▶ **What is being asked**
In the entries below, find the line with "String (if decide" and the line with "k' + comb n' k". Reproduce those two lines and every line between them exactly, and nothing more.

── Given records ──

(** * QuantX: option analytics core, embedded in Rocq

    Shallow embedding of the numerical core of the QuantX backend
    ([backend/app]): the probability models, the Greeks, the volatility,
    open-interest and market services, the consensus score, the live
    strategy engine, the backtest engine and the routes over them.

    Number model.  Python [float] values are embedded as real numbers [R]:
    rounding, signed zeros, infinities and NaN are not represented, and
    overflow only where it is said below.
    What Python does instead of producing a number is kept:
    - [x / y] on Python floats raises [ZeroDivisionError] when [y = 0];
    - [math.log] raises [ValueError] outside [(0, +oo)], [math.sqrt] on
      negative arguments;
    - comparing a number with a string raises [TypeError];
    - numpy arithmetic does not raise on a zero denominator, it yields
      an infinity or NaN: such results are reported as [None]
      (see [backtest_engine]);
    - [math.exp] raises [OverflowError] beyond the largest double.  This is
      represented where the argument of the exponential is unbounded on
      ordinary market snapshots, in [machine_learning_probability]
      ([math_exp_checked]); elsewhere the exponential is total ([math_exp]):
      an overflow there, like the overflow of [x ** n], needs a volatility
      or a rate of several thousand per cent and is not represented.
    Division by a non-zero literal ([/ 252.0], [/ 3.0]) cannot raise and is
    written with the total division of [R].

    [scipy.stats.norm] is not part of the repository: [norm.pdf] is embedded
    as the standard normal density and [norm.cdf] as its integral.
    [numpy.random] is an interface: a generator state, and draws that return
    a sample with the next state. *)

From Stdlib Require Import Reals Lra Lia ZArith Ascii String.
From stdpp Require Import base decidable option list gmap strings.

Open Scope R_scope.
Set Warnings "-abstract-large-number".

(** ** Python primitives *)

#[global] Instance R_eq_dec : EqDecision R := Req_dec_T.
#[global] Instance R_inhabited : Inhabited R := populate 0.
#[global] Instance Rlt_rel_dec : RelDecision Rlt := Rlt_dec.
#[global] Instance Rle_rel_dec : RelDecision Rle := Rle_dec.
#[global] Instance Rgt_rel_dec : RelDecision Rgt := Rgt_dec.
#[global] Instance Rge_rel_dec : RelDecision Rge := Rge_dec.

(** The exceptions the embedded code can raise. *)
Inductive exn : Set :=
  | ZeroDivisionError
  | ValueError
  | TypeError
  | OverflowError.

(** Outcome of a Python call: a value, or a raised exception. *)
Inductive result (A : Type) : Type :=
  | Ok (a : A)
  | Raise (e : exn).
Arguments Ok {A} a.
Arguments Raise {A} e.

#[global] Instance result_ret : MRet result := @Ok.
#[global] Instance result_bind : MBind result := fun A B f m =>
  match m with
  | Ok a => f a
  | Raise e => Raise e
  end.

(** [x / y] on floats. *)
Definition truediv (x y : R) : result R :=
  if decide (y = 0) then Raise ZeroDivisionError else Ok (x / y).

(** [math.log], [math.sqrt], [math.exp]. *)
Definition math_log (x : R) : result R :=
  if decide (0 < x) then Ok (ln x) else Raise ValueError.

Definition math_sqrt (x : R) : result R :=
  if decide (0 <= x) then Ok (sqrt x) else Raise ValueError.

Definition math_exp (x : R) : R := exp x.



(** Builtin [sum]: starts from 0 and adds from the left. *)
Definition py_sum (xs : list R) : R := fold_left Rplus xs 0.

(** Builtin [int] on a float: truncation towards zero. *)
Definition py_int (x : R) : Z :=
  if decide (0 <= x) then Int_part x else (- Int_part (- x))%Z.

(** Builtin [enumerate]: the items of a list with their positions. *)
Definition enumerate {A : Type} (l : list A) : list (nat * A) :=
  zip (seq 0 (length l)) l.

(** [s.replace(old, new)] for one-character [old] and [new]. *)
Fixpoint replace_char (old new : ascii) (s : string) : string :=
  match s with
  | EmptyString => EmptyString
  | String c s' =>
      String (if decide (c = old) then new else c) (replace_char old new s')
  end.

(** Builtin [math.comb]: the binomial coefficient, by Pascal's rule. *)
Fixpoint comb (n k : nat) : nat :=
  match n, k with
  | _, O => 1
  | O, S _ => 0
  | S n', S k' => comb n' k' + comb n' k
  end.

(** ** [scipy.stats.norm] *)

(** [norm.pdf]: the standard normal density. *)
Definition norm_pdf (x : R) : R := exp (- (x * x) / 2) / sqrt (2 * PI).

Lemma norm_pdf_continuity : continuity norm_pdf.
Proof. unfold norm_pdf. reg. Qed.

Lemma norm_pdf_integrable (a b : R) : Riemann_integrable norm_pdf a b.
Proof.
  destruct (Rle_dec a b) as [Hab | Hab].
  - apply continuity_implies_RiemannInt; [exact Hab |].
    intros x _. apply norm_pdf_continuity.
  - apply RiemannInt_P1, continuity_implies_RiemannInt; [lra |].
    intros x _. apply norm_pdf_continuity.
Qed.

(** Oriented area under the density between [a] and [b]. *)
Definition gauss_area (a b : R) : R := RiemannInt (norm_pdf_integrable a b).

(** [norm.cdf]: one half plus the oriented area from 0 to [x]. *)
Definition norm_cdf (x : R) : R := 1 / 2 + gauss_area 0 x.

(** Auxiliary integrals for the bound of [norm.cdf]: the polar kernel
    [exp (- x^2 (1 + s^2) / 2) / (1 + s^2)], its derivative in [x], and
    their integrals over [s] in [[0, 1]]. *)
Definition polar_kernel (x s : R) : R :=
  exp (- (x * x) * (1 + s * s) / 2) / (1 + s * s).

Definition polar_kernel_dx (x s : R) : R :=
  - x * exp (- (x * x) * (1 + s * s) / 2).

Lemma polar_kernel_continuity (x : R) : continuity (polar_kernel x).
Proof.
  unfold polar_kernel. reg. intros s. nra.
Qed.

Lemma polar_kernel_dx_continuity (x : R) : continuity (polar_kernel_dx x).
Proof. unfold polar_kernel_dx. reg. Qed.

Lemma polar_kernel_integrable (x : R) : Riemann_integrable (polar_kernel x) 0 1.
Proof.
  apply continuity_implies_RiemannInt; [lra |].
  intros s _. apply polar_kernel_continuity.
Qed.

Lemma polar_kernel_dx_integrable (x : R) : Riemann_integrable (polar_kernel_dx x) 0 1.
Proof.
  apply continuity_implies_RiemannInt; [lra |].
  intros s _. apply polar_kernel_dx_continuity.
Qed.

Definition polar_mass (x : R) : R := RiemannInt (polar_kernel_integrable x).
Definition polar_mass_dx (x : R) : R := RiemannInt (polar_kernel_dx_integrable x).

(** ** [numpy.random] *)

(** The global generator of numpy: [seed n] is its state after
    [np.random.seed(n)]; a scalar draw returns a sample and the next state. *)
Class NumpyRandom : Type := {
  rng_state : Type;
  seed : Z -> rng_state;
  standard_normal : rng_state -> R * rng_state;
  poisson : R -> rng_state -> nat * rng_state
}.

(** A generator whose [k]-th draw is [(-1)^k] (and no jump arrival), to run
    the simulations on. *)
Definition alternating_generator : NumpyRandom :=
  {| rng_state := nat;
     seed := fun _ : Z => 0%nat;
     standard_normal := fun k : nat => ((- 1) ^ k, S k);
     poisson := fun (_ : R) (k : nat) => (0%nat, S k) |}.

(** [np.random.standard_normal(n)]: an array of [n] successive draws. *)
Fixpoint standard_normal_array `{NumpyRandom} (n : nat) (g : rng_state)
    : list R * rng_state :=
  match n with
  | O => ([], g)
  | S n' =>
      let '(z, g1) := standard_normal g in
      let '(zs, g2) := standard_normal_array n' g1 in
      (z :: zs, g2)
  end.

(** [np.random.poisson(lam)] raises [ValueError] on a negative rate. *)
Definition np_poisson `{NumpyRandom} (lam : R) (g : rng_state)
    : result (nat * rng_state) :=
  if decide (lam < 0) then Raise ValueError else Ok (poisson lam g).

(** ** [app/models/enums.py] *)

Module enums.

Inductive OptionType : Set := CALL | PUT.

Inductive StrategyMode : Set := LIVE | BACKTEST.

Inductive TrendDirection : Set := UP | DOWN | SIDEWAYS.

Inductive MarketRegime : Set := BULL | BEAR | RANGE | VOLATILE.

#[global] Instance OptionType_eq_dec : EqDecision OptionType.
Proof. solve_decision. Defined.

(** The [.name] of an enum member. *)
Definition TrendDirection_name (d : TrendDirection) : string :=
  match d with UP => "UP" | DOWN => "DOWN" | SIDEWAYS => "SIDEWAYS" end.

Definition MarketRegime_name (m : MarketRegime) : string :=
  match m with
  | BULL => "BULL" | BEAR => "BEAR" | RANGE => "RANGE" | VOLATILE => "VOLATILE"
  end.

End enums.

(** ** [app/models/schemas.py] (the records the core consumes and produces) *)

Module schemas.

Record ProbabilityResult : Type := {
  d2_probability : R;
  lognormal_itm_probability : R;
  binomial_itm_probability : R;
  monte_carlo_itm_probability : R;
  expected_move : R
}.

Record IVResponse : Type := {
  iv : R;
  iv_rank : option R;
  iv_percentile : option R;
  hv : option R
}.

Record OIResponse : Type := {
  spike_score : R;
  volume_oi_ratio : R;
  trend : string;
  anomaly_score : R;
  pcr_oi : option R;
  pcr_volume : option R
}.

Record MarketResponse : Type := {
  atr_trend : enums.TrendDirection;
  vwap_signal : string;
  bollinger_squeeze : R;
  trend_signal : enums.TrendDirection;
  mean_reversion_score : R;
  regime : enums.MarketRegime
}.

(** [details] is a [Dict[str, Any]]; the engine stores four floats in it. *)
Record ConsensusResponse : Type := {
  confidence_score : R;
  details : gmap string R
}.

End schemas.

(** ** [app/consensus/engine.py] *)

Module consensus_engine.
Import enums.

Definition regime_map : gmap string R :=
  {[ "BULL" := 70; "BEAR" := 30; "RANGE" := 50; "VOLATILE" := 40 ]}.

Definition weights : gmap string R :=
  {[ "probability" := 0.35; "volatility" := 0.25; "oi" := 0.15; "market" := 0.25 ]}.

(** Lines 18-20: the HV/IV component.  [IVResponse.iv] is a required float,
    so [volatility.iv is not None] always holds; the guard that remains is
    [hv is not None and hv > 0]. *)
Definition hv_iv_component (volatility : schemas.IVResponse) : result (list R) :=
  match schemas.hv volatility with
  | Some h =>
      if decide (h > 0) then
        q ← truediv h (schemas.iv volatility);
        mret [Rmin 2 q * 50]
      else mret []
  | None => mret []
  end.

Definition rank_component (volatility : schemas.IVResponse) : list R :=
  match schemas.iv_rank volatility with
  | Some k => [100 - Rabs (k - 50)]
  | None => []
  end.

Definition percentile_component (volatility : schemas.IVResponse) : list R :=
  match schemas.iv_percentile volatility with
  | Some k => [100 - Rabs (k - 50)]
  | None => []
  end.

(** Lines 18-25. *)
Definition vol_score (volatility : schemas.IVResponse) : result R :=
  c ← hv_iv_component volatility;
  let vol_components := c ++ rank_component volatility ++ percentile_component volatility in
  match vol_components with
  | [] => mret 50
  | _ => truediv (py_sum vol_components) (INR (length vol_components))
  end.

───

▶ **Response area**
      String (if decide (c = old) then new else c) (replace_char old new s')
  end.

(** Builtin [math.comb]: the binomial coefficient, by Pascal's rule. *)
Fixpoint comb (n k : nat) : nat :=
  match n, k with
  | _, O => 1
  | O, S _ => 0
  | S n', S k' => comb n' k' + comb n' k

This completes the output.